Version History: Preliminary version published in RANDOM '05 (https://link.springer.com/chapter/10.1007/11538462_27) and attached as RANDOM2005.pdf.

q-ary error-correcting code $$C ⊆ \{1,2,...,q\}^n$$ is said to be list decodable to radius $$\rho$$ with list size L if every Hamming ball of radius ρ contains at most L codewords of C. We prove that in order for a q-ary code to be list-decodable up to radius $$(1–1/q)(1–ε)n$$, we must have $$L = Ω(1/ε^2)$$. Specifically, we prove that there exists a constant $$c_q >0$$ and a function $$f_q$$ such that for small enough $$ε > 0$$, if C is list-decodable to radius$$(1–1/q)(1–ε)n$$with list size $$c_q /ε^2$$, then C has at most $$f q (ε)$$codewords, independent of n.
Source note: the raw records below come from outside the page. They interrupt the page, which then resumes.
Lemma nonpositive_denominator_witness :
  fraction (args_of (-1)) <= 0 /\
  language (args_of (-1)) ∈ SUPPORTED_LANGUAGES /\
  ~ rejected_before_loading (main ascii_upper (args_of (-1)) (Ok dic_three) stdin_three) /\
  should_include CAT [] (-1) = Ok false.
Proof.
  assert (fraction (args_of (-1)) <= 0) as Hf by (simpl; lia).
  split; [exact Hf|]. split; [exact deutsch_supported|].
  destruct (nonpositive_denominator ascii_upper (args_of (-1)) dic_three stdin_three
              Hf deutsch_supported) as (_ & Hrun & Hs & _).
  split; [exact Hrun|]. exact (Hs CAT CAT eq_refl).
Defined.

(** ** C2: denominator 1 *)

(** A word that occurs twice is counted twice and stored once: the
    sampled count is below the total, for a candidate stream and for a
    reference file. *)
Lemma duplicates_counted_twice :
  load_candidate ascii_upper stdin_twice [] 1 = Ok (2, {[CAT]}) /\
  load_superdic dic_twice [] 1 = Ok (2, {[CAT]}) /\
  set_len ({[CAT]} : wordset) <> 2.
Proof. split; [|split]; vm_compute; (reflexivity || discriminate). Qed.

(** C2, as the code has it: with denominator 1 the sampler returns true
    for every (word, salt); each loader then returns the set of all its
    admitted words and, as total, their number counted with repetitions,
    so the sampled count equals the total exactly when no admitted word
    occurs twice in the input (and is smaller otherwise). *)
Theorem fraction_one upper data stream nonce :
  (forall word salt, should_include word salt 1 = Ok true) /\
  (load_candidate upper stream nonce 1 = Ok (counted (candidate_words upper stream)) /\
   set_len (counted (candidate_words upper stream)).2
     <= (counted (candidate_words upper stream)).1 /\
   (set_len (counted (candidate_words upper stream)).2
      = (counted (candidate_words upper stream)).1
    <-> NoDup (candidate_words upper stream))) /\
  (forall total words,
     load_superdic data nonce 1 = Ok (total, words) ->
     exists ws, accepted_words (records data) = Ok ws /\
       (total, words) = counted ws /\
       set_len words <= total /\
       (set_len words = total <-> NoDup ws)).
Proof.
  assert (forall ws, set_len (counted ws).2 <= (counted ws).1 /\
                     (set_len (counted ws).2 = (counted ws).1 <-> NoDup ws)) as Hc.
  { intros ws. unfold counted, set_len. cbn [fst snd].
    pose proof (size_list_le ws). rewrite <- size_list_to_set_iff. lia. }
  split; [done|]. split.
  - split; [apply load_candidate_fraction_1 | apply Hc].
  - intros total words H.
    destruct (load_superdic_ok_accepted _ _ _ _ H) as (Hm & ws & Hws).
    rewrite (load_superdic_fraction_1 data nonce ws Hm Hws) in H.
    exists ws. injection H as <- <-. split; [done|]. split; [done|]. apply (Hc ws).
Qed.

(** ** C3: the report *)




(** ** C4: the sampler *)

(** C4: for a denominator above 1 the sampler returns true exactly when
    the SHA-256 digest of the UTF-8 bytes of the salt followed directly
    by those of the word, read as an unsigned 256-bit integer [h], is
    below [floor (2^256 / denominator)]; the answer is a function of
    (word, salt, denominator) alone. *)
Theorem should_include_spec word salt denominator data :
  1 < denominator ->
  utf8_encode (salt ++ word) = Ok data ->
  let h := be_uint (sha256 data) in
  (exists ds dw, utf8_encode salt = Ok ds /\ utf8_encode word = Ok dw /\ data = ds ++ dw) /\
  0 <= h < 2 ^ 256 /\
  should_include word salt denominator = Ok (h <? 2 ^ 256 / denominator) /\
  (should_include word salt denominator = Ok true <-> h < 2 ^ 256 / denominator) /\
  (forall r1 r2,
     should_include word salt denominator = r1 ->
     should_include word salt denominator = r2 -> r1 = r2).
Proof.
  intros Hd Henc h.
  assert (should_include word salt denominator = Ok (h <? 2 ^ 256 / denominator)) as Hs.
  { rewrite should_include_eq, Henc.
    destruct (denominator =? 1) eqn:E1; [apply Z.eqb_eq in E1; lia|].
    destruct (denominator =? 0) eqn:E0; [apply Z.eqb_eq in E0; lia|]. done. }
  split; [|split; [|split; [|split]]].
  - rewrite utf8_encode_app in Henc.
    destruct (utf8_encode salt) as [ds|e]; simpl in Henc; [|done].
    destruct (utf8_encode word) as [dw|e]; simpl in Henc; [|done].
    injection Henc as <-. eauto.
  - apply sha256_int_range.
  - done.
  - rewrite Hs. split.
    + intros [= E]. by apply Z.ltb_lt.
    + intros E. apply Z.ltb_lt in E. by rewrite E.
  - congruence.
Qed.

(** With the salt [x] and denominator 3, [CAT] hashes above the
    threshold and is left out. *)
Lemma should_include_spec_witness :
  1 < 3 /\
  utf8_encode ([120] ++ CAT) = Ok [120; 67; 65; 84] /\
  should_include CAT [120] 3 = Ok (be_uint (sha256 [120; 67; 65; 84]) <? 2 ^ 256 / 3).
Proof.
  assert (1 < 3) as Hd by lia.
  split; [exact Hd|]. split; [reflexivity|].
  exact (proj1 (proj2 (proj2
    (should_include_spec CAT [120] 3 [120; 67; 65; 84] Hd eq_refl)))).
Defined.

Example should_include_examples :
  should_include CAT [] 2 = Ok true /\ should_include BIRD [] 2 = Ok false /\
  should_include CAT [120] 3 = Ok false /\ should_include DOG [] 3 = Ok false.
Proof. repeat apply conj; vm_compute; reflexivity. Qed.

(** ** C5: recall and precision *)



(** Two of three: [66.6667], as in the scenario of the specification;
    a tie on the fifth decimal goes to the even neighbour. *)
Example rounding_examples :
  py_round (int_truediv 2 3 * 100)%float 4 = 0x1.0aaab367a0f91p+6%float /\
  py_round (int_truediv 1 3 * 100)%float 4 = 0x1.0aaa9930be0dfp+5%float /\
  py_round 0.125%float 2 = 0x1.eb851eb851eb8p-4%float /\
  py_round 0.375%float 2 = 0x1.851eb851eb852p-2%float.
Proof. repeat apply conj; vm_compute; reflexivity. Qed.

(** ** C6: round trip *)

(** C6: a word of 2 to 9 code points without ['='], written as the
    record [WORD=] and encoded as UTF-8, gives a record whose Base64
    content is, byte by byte, the text XOR-ed with byte [i mod 8] of the
    key [7AVFU8PP]; the XOR of the decoder turns that content back into
    the text, and the record, placed after the [[Words]] marker line, is
    decoded with denominator 1 to exactly that word, counted once. *)
Theorem round_trip word text nonce :
  Forall is_scalar word ->
  2 <= len word <= 9 ->
  61 ∉ word ->
  utf8_encode (word ++ EQ_SIGN) = Ok text ->
  (exists masked,
     (forall i : nat,
        masked !! i =
          (fun b => Z.lxor b (nth (i mod 8)%nat [55; 65; 86; 70; 85; 56; 80; 80] 0))
            <$> text !! i) /\
     encode_record text = b64encode masked /\
     b64decode (encode_record text) = Ok masked /\
     xor_key masked = text) /\
  utf8_decode text = word ++ EQ_SIGN /\
  load_superdic (WORDS_MARKER ++ encode_record text) nonce 1 = Ok (1, {[word]}).
Proof.
  intros Hs Hlen Hw Henc. unfold EQ_SIGN in *.
  assert (Forall is_scalar (word ++ [61])) as Hs'.
  { apply Forall_app. split; [done|]. repeat constructor. unfold is_scalar. lia. }
  assert (is_bytes text) as Ht by (by apply (utf8_encode_is_bytes _ _ Hs')).
  assert (text <> []) as Hne.
  { apply (utf8_encode_nonempty (word ++ [61])); [by destruct word | done]. }
  split; [by apply encode_record_masked|].
  split; [by apply utf8_decode_encode|].
  rewrite load_superdic_records, seq_find_prefix, records_after_marker.
  rewrite seq_split_no_cr.
  2: { unfold encode_record. rewrite xor_cycle_xor_key.
       apply b64encode_no_cr. by apply xor_key_is_bytes. }
  cbn [Z.eqb for_each].
  rewrite superdic_line_decode by (by apply encode_record_nonempty).
  rewrite (decode_record_encoded word [] text) by done.
  cbn [mbind result_bind fst snd]. unfold is_variant.
  change (seq_contains VARIANT_1 [] || seq_contains VARIANT_2 []) with false.
  cbn iota. rewrite (proj2 (length_ok_spec word) Hlen).
  unfold accept_word, should_include. simpl. f_equal. f_equal. set_solver.
Qed.

(** A three-byte, a two-byte and two one-byte characters: the word
    [U+20AC U+00E9 a b], whose record is the line [1cP6hfxZMm0=]. *)
Lemma round_trip_witness :
  utf8_encode ([8364; 233; 97; 98] ++ EQ_SIGN) = Ok [226; 130; 172; 195; 169; 97; 98; 61] /\
  encode_record [226; 130; 172; 195; 169; 97; 98; 61]
    = [49; 99; 80; 54; 104; 102; 120; 90; 77; 109; 48; 61] /\
  load_superdic (WORDS_MARKER ++ [49; 99; 80; 54; 104; 102; 120; 90; 77; 109; 48; 61]) [] 1
    = Ok (1, {[ [8364; 233; 97; 98] ]}).
Proof.
  split; [reflexivity|]. split; [reflexivity|].
  refine (proj2 (proj2 (round_trip [8364; 233; 97; 98]
            [226; 130; 172; 195; 169; 97; 98; 61] [] _ _ _ eq_refl))).
  - repeat constructor; unfold is_scalar; lia.
  - unfold len. simpl. lia.
  - intros H. repeat (apply elem_of_cons in H as [H|H]; [discriminate|]).
    by apply elem_of_nil in H.
Defined.

(** ** C7: variant records *)

(** C7: a non-empty record whose text after the first ['='] contains
    [;1] or [;2] anywhere leaves the loader's state (set and total) as it
    was, so the loader returns the same result as on the file without
    that record; a record without these substrings is not dropped by this
    rule: it goes on to the length check and the sampler. *)
Theorem variant_filter nonce fraction line raw word rest :
  line <> [] ->
  b64decode line = Ok raw ->
  utf8_decode (xor_key raw) = word ++ 61 :: rest ->
  61 ∉ word ->
  (is_substring VARIANT_1 rest \/ is_substring VARIANT_2 rest ->
     (forall st, superdic_line nonce fraction st line = Ok st) /\
     (forall before after st,
        for_each (superdic_line nonce fraction) st (before ++ line :: after) =
        for_each (superdic_line nonce fraction) st (before ++ after))) /\
  (~ is_substring VARIANT_1 rest /\ ~ is_substring VARIANT_2 rest ->
     forall st, superdic_line nonce fraction st line =
       if length_ok word then accept_word nonce fraction st word else Ok st).
Proof.
  intros Hline Hraw Htext Hword.
  assert (decode_record line = Ok (word, rest)) as Hrec
    by (apply decode_record_ok; eauto).
  split.
  - intros Hv. apply is_variant_spec in Hv.
    assert (forall st, superdic_line nonce fraction st line = Ok st) as Hskip.
    { intros st. rewrite superdic_line_decode, Hrec by done. simpl. by rewrite Hv. }
    split; [done|]. intros before after st. by apply for_each_skip.
  - intros Hv. apply is_variant_false in Hv. intros st.
    rewrite superdic_line_decode, Hrec by done. simpl. by rewrite Hv.
Qed.

(** The record [RUN=;1]: whatever the state, it is left as it was. *)
Lemma variant_filter_witness :
  b64decode record_RUN_1 = Ok (xor_key (RUN ++ [61; 59; 49])) /\
  utf8_decode (xor_key (xor_key (RUN ++ [61; 59; 49]))) = RUN ++ 61 :: [59; 49] /\
  is_substring VARIANT_1 [59; 49] /\
  forall st, superdic_line [] 2 st record_RUN_1 = Ok st.
Proof.
  assert (is_substring VARIANT_1 [59; 49]) as Hv by (by exists [], []).
  assert (61 ∉ RUN) as Hw.
  { intros H. repeat (apply elem_of_cons in H as [H|H]; [discriminate|]).
    by apply elem_of_nil in H. }
  assert (record_RUN_1 <> []) as Hne by discriminate.
  split; [reflexivity|]. split; [reflexivity|]. split; [exact Hv|].
  exact (proj1 (proj1 (variant_filter [] 2 record_RUN_1
                         (xor_key (RUN ++ [61; 59; 49])) RUN [59; 49]
                         Hne eq_refl eq_refl Hw) (or_introl Hv))).
Defined.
This result is asymptotically tight (treating q as a constant), since such codes with an exponential (in n) number of codewords are known for list size $$L = O(1/ε^2)$$.

A result similar to ours is implicit in Blinovsky [Bli] for the binary $$(q=2)$$ case. Our proof works for all alphabet sizes, and is technically and conceptually simpler.